── DATA FOR ANALYSIS ──

(** [select_client_account]. *)
Definition select_client_account (a : select_args) : PyM W string :=
  (if bool_decide (is_Some a.(signer)) && truthy a.(signer_uri) then raise ValueError else py_ret tt) ;;;
  (if negb (truthy a.(eth_provider_uri) || truthy a.(signer_uri) || bool_decide (is_Some a.(signer)))
   then raise ValueError else py_ret tt) ;;;
  (match a.(eth_provider_uri) with
   | Some (c :: uri) =>
       initialized <- gets (is_interface_initialized (c :: uri)) ;;
       if initialized : bool then py_ret tt else initialize_interface (c :: uri)
   | _ => py_ret tt
   end) ;;;
  let uri := if truthy a.(eth_provider_uri) then or_text a.(signer_uri) a.(eth_provider_uri) else a.(signer_uri) in
  get_interface a.(eth_provider_uri) ;;;
  signer <- (match a.(signer), uri with
             | Some s, _ => py_ret (Some s)
             | None, Some (c :: u) =>
                 s <- from_signer_uri (c :: u) (negb (bool_decide (a.(network) = Some "mainnet"%string))) ;; py_ret (Some s)
             | None, _ => py_ret None
             end) ;;
  (if (a.(show_nu_balance) || a.(show_staking)) && negb a.(registry_given) then
     if no_network a.(network) then raise ValueError
     else from_latest_publication (default ""%string a.(network))
   else py_ret tt) ;;;
  match signer with
  | None => raise AttributeError
  | Some s =>
      enumerated_accounts <- accounts s ;;
      match enumerated_accounts with
      | [] => raise ClickAbort
      | [account] => py_ret account
      | _ =>
          for_each enumerated_accounts (account_row a) ;;;
          choice <- prompt_range 0 (Some (Z.of_nat (length enumerated_accounts) - 1)%Z) (Some a.(default_choice)) ;;
          lift (item enumerated_accounts choice)
      end
  end.

(** [select_network]. *)
Definition select_network (network_type : string) : PyM W string :=
  network_list <- (if decide (network_type = "ethereum"%string) then py_ret Types.ETH_NETWORKS
                   else if decide (network_type = "heco"%string) then py_ret Types.HECO_NETWORKS
                   else raise ValueError) ;;
  choice <- prompt_range 0 (Some (Z.of_nat (length network_list) - 1)%Z) (Some 0%Z) ;;
  lift (item network_list choice).

(** What is asked of the configuration files: their addresses, and the cards
    of the card directory. *)
Context {path card : Type}.
Class Files := {
  checksum_address_from_filepath : path -> PyM W bytes;
  card_files : PyM W (list path);
  load_card_file : path -> PyM W card;
  load_card : bytes -> PyM W card;
}.
Context `{!Files}.

(** The loop over the files: the file of the address, or the files that could
    be read; those of an old version are passed over. *)
Fixpoint parse_files (checksum_address : option bytes) (config_files parsed : list path)
    : PyM W (path + list path) :=
  match config_files with
  | [] => py_ret (inr parsed)
  | fp :: rest => fun w =>
      match checksum_address_from_filepath fp w with
      | (Ok a, w') =>
          if truthy checksum_address && bool_decide (checksum_address = Some a) then (Ok (inl fp), w')
          else parse_files checksum_address rest (parsed ++ [fp]) w'
      | (Raise e, w') =>
          if catches [OldVersion] e then parse_files checksum_address rest parsed w' else (Raise e, w')
      end
  end.

(** [select_config_file]; [environment] is the variable of the operator's
    address. *)
Definition select_config_file (config_files : list path) (address environment : option bytes) : PyM W path :=
  match config_files with
  | [] => raise ClickAbort
  | _ =>
      let checksum_address := or_text address environment in
      found <- parse_files checksum_address config_files [] ;;
      match found with
      | inl fp => py_ret fp
      | inr parsed_config_files =>
          if truthy checksum_address then raise ValueError
          else match parsed_config_files with
               | [] => raise ClickAbort
               | [fp] => py_ret fp
               | _ =>
                   choice <- prompt_range 0 (Some (Z.of_nat (length parsed_config_files) - 1)%Z) (Some 0%Z) ;;
                   lift (item parsed_config_files choice)
               end
      end
  end.

Fixpoint load_cards (files : list path) : PyM W (list card) :=
  match files with
  | [] => py_ret []
  | f :: rest => c <- load_card_file f ;; cs <- load_cards rest ;; py_ret (c :: cs)
  end.

(** [select_card]: the range of the prompt includes the number of cards. *)
Definition select_card (card_identifier : option bytes) : PyM W card :=
  match card_identifier with
  | Some (c :: i) => load_card (c :: i)
  | _ =>
      files <- card_files ;;
      cards <- load_cards files ;;
      selection <- prompt_range 0 (Some (Z.of_nat (length cards))) None ;;
      lift (item cards selection)
  end.

(** *** What is selected *)

Context `{!TerminalLaws W}.

Lemma item_in {A} (l : list A) z : in_range 0 (Some (Z.of_nat (length l) - 1)%Z) z -> exists a, item l z = Ok a /\ a ∈ l.
Proof.
  intros [Hlo Hhi]. unfold item. destruct (lookup_lt_is_Some_2 l (Z.to_nat z)) as [a Ha]; [lia|].
  rewrite Ha. exists a. split; [done|]. by eapply list_elem_of_lookup_2.
Qed.

(** A choice from a list by its prompt. *)
Lemma chosen_in {A} (l : list A) d w a w' :
  (choice <- prompt_range 0 (Some (Z.of_nat (length l) - 1)%Z) d ;; lift (item l choice)) w = (Ok a, w') -> a ∈ l.
Proof.
  intros (z & w1 & Hz & Ha)%py_bind_returned. apply prompt_range_in in Hz.
  apply item_in in Hz as (b & Hb & Hin). rewrite Hb in Ha. by injection Ha as <-.
Qed.

(** The loop finds the first file of the address, or passes on the files that
    it could read. *)
Lemma parse_files_spec address files parsed w r w' :
  parse_files address files parsed w = (Ok r, w') ->
  match r with
  | inl fp => fp ∈ files /\ truthy address = true /\
      exists a w1 w2, checksum_address_from_filepath fp w1 = (Ok a, w2) /\ address = Some a
  | inr l => exists read, l = parsed ++ read /\ read `sublist_of` files /\
      (truthy address = true -> forall fp, fp ∈ read -> exists a w1 w2,
         checksum_address_from_filepath fp w1 = (Ok a, w2) /\ address <> Some a)
  end.
Proof.
  revert parsed w. induction files as [|fp files IH]; intros parsed w; cbn [parse_files].
  { intros [= <- <-]. exists []. rewrite app_nil_r. split_and!; [done|done|]. intros _ fp Hfp. inversion Hfp. }
  destruct (checksum_address_from_filepath fp w) as [[a|e] w1] eqn:Ha.
  - destruct (truthy address && bool_decide (address = Some a)) eqn:Hm.
    + intros [= <- <-]. apply andb_true_iff in Hm as [Ht Hd%bool_decide_eq_true].
      split_and!; [by left|done|by exists a, w, w1].
    + intros Hr%IH. destruct r as [fp'|l].
      * destruct Hr as (Hin & ?). split; [by right|done].
      * destruct Hr as (read & -> & Hsub & Hne). exists (fp :: read). split_and!.
        -- by rewrite <-app_assoc.
        -- by apply sublist_skip.
        -- intros Ht x [->|Hx]%elem_of_cons; [|by apply Hne].
           exists a, w, w1. split; [done|]. rewrite Ht in Hm. by apply bool_decide_eq_false in Hm.
  - destruct (catches [OldVersion] e); [|done]. intros Hr%IH. destruct r as [fp'|l].
    + destruct Hr as (Hin & ?). split; [by right|done].
    + destruct Hr as (read & -> & Hsub & Hne). exists read. split_and!; [done|by apply sublist_cons|done].
Qed.

(** A selected configuration file is one of those that were found, and read;
    when an address is given, by the argument or by the environment, it is a
    file of that address, so that a lone file is taken, or one chosen by the
    user, only when no address is given. *)
Theorem select_config_file_spec files address environment w fp w' :
  select_config_file files address environment w = (Ok fp, w') ->
  fp ∈ files /\
  (truthy (or_text address environment) = true ->
     exists a w1 w2, checksum_address_from_filepath fp w1 = (Ok a, w2) /\ or_text address environment = Some a).
Proof.
  unfold select_config_file. destruct files as [|f0 files0]; [done|]. set (files := f0 :: files0) in *.
  intros (found & w1 & Hp & Hr)%py_bind_returned. apply parse_files_spec in Hp.
  destruct found as [fp'|l].
  - injection Hr as <- <-. destruct Hp as (Hin & _ & Ha). by split.
  - destruct Hp as (read & -> & Hsub & _). rewrite app_nil_l in Hr.
    destruct (truthy (or_text address environment)); [done|].
    assert (fp ∈ read) as Hin.
    { destruct read as [|x [|y l]]; [done|injection Hr as <- <-; by left|by eapply chosen_in]. }
    split; [|done]. by eapply sublist_subseteq.
Qed.

(** An account that is selected is one of the signer's, which was given or is
    the one of its URI, for which the provider stands in. *)
Theorem select_client_account_spec a w account w' :
  select_client_account a w = (Ok account, w') ->
  exists s l w1 w2, accounts s w1 = (Ok l, w2) /\ account ∈ l /\
    match a.(signer) with
    | Some s' => s = s' /\ truthy a.(signer_uri) = false
    | None => exists uri testnet w3 w4, from_signer_uri uri testnet w3 = (Ok s, w4) /\
        (Some uri = a.(signer_uri) \/ Some uri = a.(eth_provider_uri))
    end /\
    ((a.(show_staking) || a.(show_nu_balance) = true) -> l = [account]).
Proof.
  unfold select_client_account. intros ([] & w1 & H1 & Hr)%py_bind_returned.
  apply py_bind_returned in Hr as ([] & w2 & _ & Hr). apply py_bind_returned in Hr as ([] & w3 & _ & Hr).
  apply py_bind_returned in Hr as ([] & w4 & _ & Hr). apply py_bind_returned in Hr as (os & w5 & Hs & Hr).
  apply py_bind_returned in Hr as ([] & w6 & _ & Hr). destruct os as [s|]; [|done].
  apply py_bind_returned in Hr as (l & w7 & Hl & Hr). exists s, l, w6, w7. split_and!; [done| | |].
  - destruct l as [|x [|y l]]; [done|injection Hr as <- <-; by left|].
    apply py_bind_returned in Hr as ([] & w8 & _ & Hr). by eapply chosen_in.
  - destruct (signer a) as [s'|].
    + injection Hs as -> <-. split; [done|]. rewrite bool_decide_eq_true_2 in H1 by eauto.
      by destruct (truthy (signer_uri a)).
    + destruct (if truthy (eth_provider_uri a) then _ else _) as [[|c u]|] eqn:Hu; [done| |done].
      apply py_bind_returned in Hs as (s' & w8 & Hf & [= -> <-]). eexists (c :: u), _, w4, w8. split; [exact Hf|].
      unfold or_text in Hu. destruct (truthy (eth_provider_uri a)), (truthy (signer_uri a)); auto.
  - intros Hshow. destruct l as [|x [|y l]]; [done|by injection Hr as <- <-|].
    exfalso. apply py_bind_returned in Hr as ([] & w8 & Hrow & _). cbn [for_each] in Hrow.
    apply py_bind_returned in Hrow as ([] & w9 & Hrow & _). unfold account_row in Hrow.
    apply py_bind_returned in Hrow as ([] & w10 & H10 & Hrow). destruct (show_staking a); [done|]. cbn in Hshow.
    apply py_bind_returned in Hrow as ([] & w11 & _ & Hrow). rewrite Hshow in Hrow.
    by apply py_bind_returned in Hrow as ([] & w12 & _ & ?).
Qed.

(** The last number that the prompt for a card accepts has no card. *)
Lemma select_card_past_the_end w files w1 cards w2 w3 :
  card_files w = (Ok files, w1) -> load_cards files w1 = (Ok cards, w2) ->
  prompt_range 0 (Some (Z.of_nat (length cards))) None w2 = (Ok (Z.of_nat (length cards)), w3) ->
  select_card None w = (Raise IndexError, w3).
Proof.
  intros Hf Hc Hp. unfold select_card, py_bind. rewrite Hf, Hc, Hp. unfold lift, item.
  by rewrite Nat2Z.id, lookup_ge_None_2 by done.
Qed.

End Select.
End Select.

Module Configure.
Section Configure.

(** ** cli/actions/configure.py *)

Context {W Config Node : Type} `{!Terminal W} `{!IpSources W Node}.

(** The configurations of a character. *)
Class Configs := {
  from_configuration_file : PyM W Config;
  read_configuration_file : PyM W json;
  update_configuration : list bytes -> Config -> PyM W unit;
  serialize_configuration : Config -> PyM W unit;
  forget_nodes : PyM W unit;
  destroy : PyM W unit;
}.
Context `{!Configs}.

Definition forget : PyM W unit := confirm_or_abort ;;; forget_nodes.

(** [handle_missing_configuration_file]. *)
Definition handle_missing_configuration_file : PyM W unit := raise ClickFileError.

(** [handle_invalid_configuration_file]: the file is displayed and its error
    raised; one that is no JSON raises that. *)
Definition handle_invalid_configuration_file : PyM W unit :=
  _ <- read_configuration_file ;; raise ConfigurationError.

(** [get_or_update_configuration]; the handlers' exceptions come out. *)
Definition get_or_update_configuration (updates : list bytes) : PyM W unit := fun w =>
  match from_configuration_file w with
  | (Raise e, w') =>
      if catches [FileNotFoundError] e then handle_missing_configuration_file w'
      else if catches [ConfigurationError] e then handle_invalid_configuration_file w'
      else (Raise e, w')
  | (Ok config, w') =>
      ((match updates with [] => py_ret tt | _ => update_configuration updates config end) ;;;
       serialize_configuration config) w'
  end.

Definition destroy_configuration (force : bool) : PyM W unit :=
  (if force then py_ret tt else confirm_or_abort) ;;; destroy.

(** [collect_operator_ip_address]. *)
Definition collect_operator_ip_address (network : string) (force : bool) : PyM W bytes :=
  ip <- try_except (ExternalIp.determine_external_ip_address network None) [UnknownIPAddress]
          (fun e => if force then raise e else prompt_operator_ip) ;;
  ip <- (if force then py_ret ip
         else ok <- confirm ;; if ok : bool then py_ret ip else prompt_operator_ip) ;;
  lift (ExternalIp.validate_operator_ip ip) ;;;
  py_ret ip.

(** [get_external_ip]: [None] when it is unknown or the configured one is not
    permitted. *)
Definition get_external_ip (domain : string) (known_nodes : option (list Node)) (rest_host : bytes)
    : PyM W (option bytes) := fun w =>
  match ExternalIp.determine_external_ip_address domain known_nodes w with
  | (Raise e, w') => if catches [UnknownIPAddress] e then (Ok None, w') else (Raise e, w')
  | (Ok external_ip, w') =>
      match ExternalIp.validate_operator_ip rest_host with
      | Raise e => if catches [InvalidOperatorIP] e then (Ok None, w') else (Raise e, w')
      | Ok _ => (Ok (Some external_ip), w')
      end
  end.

───

■ **PROBLEM TO WORK ON**
In the listing above, locate the line containing "address. *)" and the line containing "fp => py_ret fp". Extract those two lines and every line between them, exactly as written, and only those.

■ **EXERCISE OUTPUT**
    address. *)
Definition select_config_file (config_files : list path) (address environment : option bytes) : PyM W path :=
  match config_files with
  | [] => raise ClickAbort
  | _ =>
      let checksum_address := or_text address environment in
      found <- parse_files checksum_address config_files [] ;;
      match found with
      | inl fp => py_ret fp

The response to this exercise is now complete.